▶ Your objective: Within the material below, count each line holding the string "written" and return the total alone.

(Provided records)

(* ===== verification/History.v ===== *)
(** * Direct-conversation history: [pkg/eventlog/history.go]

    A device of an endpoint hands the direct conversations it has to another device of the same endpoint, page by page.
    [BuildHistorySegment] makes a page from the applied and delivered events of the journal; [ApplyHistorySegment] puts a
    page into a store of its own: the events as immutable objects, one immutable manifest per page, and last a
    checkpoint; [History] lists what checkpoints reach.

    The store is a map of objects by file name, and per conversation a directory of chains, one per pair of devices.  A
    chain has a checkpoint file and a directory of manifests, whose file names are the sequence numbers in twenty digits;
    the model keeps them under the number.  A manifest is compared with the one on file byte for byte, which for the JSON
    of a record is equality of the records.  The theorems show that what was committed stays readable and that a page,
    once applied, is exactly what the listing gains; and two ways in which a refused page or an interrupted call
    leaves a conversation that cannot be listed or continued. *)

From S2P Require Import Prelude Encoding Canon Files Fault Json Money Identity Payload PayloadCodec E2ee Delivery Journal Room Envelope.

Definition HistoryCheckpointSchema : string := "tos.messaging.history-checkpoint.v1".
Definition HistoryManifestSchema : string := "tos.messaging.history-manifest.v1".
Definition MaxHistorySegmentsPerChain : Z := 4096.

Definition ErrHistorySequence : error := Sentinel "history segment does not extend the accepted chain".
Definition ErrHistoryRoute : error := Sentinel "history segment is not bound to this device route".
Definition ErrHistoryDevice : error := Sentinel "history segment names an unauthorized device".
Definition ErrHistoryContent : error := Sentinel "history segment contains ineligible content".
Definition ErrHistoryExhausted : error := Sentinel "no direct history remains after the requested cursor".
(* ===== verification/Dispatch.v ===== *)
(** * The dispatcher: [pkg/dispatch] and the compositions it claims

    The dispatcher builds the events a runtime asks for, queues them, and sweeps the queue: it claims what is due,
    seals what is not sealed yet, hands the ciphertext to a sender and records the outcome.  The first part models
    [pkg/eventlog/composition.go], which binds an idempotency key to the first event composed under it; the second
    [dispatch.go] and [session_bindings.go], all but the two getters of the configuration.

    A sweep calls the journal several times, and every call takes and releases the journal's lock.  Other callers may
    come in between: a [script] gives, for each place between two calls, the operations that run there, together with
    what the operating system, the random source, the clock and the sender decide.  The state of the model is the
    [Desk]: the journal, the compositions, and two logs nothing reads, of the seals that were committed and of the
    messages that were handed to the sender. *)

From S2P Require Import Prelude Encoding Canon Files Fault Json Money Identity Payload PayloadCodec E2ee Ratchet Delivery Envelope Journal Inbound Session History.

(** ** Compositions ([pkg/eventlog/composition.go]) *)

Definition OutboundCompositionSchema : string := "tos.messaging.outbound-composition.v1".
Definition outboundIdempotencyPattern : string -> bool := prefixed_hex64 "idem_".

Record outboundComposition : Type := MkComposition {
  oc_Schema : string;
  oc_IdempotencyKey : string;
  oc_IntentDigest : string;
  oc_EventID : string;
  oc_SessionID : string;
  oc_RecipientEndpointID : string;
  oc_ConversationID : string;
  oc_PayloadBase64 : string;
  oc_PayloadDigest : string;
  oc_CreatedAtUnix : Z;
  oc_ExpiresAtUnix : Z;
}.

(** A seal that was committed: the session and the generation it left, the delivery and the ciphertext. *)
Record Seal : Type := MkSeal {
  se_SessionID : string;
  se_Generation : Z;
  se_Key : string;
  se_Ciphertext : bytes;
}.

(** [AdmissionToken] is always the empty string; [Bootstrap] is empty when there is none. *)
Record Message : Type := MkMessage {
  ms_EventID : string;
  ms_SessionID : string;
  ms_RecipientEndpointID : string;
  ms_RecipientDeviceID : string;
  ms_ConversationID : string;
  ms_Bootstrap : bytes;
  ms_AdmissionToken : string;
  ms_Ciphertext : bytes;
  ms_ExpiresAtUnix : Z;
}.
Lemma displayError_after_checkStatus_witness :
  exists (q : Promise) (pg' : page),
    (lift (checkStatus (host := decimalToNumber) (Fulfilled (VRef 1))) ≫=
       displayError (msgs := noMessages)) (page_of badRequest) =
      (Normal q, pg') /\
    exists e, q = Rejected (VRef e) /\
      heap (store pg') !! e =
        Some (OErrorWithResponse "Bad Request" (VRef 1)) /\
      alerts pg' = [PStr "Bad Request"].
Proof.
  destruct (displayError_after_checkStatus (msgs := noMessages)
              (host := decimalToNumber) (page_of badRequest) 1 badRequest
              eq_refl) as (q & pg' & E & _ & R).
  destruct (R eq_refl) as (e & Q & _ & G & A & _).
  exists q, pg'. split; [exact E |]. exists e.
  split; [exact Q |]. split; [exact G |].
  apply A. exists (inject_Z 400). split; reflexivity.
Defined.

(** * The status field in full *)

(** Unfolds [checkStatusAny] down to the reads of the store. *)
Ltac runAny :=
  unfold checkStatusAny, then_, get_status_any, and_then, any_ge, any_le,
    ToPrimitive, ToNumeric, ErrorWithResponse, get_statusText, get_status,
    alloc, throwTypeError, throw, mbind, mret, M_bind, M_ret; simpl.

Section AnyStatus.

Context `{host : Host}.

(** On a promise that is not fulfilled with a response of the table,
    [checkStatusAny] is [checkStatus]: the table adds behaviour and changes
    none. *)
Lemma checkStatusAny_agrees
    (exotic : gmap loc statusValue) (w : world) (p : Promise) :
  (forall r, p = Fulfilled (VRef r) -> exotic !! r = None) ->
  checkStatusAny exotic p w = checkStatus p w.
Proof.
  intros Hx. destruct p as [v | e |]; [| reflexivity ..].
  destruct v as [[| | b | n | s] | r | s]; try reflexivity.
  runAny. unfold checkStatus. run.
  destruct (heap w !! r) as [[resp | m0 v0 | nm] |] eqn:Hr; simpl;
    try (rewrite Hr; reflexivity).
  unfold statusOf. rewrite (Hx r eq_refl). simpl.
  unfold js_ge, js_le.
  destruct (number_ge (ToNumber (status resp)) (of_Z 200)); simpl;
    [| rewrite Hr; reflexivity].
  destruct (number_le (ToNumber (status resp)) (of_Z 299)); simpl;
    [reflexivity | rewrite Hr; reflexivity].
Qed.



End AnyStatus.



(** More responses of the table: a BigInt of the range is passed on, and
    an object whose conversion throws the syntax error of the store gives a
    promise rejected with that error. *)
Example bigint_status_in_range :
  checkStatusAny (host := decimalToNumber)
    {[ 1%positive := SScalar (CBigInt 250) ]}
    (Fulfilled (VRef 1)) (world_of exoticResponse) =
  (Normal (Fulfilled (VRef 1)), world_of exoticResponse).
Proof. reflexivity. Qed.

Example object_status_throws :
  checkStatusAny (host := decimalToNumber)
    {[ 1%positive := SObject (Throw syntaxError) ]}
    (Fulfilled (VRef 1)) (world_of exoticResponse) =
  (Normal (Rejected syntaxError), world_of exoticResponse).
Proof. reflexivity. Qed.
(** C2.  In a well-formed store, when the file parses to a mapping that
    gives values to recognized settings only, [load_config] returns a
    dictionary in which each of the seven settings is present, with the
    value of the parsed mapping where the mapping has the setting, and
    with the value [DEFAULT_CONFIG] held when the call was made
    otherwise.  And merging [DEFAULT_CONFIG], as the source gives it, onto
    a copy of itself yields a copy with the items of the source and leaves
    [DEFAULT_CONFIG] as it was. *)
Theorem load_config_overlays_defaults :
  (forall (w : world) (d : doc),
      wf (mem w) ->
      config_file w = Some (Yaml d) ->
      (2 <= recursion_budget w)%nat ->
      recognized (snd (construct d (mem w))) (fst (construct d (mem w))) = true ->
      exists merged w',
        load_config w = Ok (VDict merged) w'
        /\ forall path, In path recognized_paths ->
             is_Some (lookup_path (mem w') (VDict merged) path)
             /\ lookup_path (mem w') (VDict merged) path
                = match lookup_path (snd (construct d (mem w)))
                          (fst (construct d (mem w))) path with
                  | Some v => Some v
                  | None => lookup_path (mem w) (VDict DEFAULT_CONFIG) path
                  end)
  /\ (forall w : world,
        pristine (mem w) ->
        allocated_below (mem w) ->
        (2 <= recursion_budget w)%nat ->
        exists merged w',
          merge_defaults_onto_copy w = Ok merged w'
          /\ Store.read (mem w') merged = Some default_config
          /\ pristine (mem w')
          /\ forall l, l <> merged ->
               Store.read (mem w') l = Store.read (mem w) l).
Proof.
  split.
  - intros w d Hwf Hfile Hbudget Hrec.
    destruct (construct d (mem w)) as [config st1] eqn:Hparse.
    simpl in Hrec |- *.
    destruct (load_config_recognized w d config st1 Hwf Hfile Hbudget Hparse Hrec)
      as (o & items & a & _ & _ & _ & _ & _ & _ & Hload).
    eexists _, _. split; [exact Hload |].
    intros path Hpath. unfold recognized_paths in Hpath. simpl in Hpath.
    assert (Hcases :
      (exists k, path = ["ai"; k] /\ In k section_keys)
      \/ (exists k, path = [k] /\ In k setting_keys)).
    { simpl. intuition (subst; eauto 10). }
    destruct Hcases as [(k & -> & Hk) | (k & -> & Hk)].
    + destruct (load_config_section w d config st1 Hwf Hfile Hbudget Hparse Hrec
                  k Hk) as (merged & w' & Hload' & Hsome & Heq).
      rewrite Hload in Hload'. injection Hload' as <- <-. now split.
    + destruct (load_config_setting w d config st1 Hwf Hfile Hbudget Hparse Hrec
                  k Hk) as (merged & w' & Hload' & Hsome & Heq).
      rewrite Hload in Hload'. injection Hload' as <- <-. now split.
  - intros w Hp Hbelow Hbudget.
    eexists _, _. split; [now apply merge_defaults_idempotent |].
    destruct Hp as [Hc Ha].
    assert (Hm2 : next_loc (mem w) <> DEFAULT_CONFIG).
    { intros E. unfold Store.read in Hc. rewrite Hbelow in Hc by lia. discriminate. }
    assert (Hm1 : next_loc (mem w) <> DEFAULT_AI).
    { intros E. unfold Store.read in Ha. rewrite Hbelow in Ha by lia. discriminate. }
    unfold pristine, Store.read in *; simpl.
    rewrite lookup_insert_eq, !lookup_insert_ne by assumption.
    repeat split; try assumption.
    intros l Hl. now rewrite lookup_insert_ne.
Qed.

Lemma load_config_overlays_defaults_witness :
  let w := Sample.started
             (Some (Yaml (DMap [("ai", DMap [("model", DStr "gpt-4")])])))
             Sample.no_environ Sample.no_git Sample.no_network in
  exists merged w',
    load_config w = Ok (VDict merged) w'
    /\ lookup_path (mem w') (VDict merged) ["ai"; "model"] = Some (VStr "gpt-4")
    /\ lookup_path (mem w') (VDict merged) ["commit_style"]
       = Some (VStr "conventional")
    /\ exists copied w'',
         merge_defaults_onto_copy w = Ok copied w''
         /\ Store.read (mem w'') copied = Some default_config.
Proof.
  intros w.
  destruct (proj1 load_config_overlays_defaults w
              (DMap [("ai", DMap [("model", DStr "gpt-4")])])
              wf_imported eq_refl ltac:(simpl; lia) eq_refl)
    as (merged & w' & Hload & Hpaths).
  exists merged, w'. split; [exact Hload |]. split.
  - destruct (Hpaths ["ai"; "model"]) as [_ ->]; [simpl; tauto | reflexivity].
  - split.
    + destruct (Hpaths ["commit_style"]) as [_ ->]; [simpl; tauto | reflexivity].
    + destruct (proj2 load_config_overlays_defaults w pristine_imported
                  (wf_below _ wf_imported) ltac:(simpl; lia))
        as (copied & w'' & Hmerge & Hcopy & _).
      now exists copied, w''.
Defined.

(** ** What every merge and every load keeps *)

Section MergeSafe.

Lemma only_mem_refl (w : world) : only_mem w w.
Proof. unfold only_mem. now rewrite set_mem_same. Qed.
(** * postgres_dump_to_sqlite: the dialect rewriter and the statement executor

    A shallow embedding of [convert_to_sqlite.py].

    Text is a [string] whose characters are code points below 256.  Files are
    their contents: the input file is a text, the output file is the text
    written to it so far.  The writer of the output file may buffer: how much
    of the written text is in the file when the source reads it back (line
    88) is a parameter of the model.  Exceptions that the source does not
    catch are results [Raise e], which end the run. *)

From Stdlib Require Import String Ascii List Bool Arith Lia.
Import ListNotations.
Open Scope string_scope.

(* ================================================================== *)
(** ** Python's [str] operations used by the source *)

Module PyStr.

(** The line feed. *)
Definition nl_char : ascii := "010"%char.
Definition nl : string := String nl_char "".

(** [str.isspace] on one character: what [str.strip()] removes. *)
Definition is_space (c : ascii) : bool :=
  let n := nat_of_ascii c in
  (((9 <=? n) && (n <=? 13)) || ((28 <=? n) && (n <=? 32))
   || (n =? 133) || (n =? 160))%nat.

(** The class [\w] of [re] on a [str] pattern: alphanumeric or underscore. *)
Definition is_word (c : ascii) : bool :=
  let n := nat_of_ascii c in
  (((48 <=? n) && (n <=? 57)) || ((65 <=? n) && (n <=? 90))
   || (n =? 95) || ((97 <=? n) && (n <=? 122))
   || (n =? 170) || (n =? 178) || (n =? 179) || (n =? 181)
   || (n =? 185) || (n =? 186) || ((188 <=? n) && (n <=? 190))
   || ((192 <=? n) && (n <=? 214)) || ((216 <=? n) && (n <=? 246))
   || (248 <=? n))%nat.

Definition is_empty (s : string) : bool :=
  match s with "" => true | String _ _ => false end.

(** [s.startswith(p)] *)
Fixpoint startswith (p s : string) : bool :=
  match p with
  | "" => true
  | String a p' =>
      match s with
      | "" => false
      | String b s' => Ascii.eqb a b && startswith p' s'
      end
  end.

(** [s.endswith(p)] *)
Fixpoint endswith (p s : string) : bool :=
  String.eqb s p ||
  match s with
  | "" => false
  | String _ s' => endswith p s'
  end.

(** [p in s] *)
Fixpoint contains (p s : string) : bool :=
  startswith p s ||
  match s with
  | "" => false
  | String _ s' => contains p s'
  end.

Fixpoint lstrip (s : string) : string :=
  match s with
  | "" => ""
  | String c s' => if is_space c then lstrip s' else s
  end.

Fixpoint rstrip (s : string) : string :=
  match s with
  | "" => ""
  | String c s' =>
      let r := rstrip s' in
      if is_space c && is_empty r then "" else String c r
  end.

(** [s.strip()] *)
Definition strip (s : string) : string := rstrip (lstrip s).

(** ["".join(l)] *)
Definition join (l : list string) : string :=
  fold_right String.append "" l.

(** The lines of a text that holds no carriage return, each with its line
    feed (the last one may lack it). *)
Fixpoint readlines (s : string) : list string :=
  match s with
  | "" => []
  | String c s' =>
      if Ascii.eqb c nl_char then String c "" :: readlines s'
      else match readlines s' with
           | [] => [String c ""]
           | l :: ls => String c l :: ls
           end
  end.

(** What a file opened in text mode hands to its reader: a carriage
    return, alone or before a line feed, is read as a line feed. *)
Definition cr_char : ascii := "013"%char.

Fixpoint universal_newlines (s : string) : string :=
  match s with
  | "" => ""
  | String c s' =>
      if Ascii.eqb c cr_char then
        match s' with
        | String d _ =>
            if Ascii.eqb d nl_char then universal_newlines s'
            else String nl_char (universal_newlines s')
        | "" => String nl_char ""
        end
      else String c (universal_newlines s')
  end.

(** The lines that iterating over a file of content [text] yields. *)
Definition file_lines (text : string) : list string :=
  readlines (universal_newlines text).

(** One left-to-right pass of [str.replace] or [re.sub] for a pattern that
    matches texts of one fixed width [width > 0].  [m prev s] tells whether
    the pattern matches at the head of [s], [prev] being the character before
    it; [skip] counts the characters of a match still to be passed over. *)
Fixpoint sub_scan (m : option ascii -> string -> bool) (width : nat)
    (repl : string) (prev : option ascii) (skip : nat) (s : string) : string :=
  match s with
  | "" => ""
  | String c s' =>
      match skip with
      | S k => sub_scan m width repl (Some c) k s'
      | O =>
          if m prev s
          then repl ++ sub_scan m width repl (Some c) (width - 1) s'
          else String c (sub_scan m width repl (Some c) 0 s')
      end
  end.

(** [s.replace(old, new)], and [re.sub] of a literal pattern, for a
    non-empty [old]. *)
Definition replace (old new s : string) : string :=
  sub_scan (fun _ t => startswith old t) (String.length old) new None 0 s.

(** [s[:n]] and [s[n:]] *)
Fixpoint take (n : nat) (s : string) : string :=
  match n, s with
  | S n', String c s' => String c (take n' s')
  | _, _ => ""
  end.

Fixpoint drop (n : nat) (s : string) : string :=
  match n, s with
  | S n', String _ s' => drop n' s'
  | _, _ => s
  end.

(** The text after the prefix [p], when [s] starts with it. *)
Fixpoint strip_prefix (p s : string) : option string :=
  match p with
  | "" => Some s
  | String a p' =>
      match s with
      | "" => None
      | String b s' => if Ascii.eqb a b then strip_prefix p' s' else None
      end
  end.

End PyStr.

(End Provided records)

▶ Response area: 2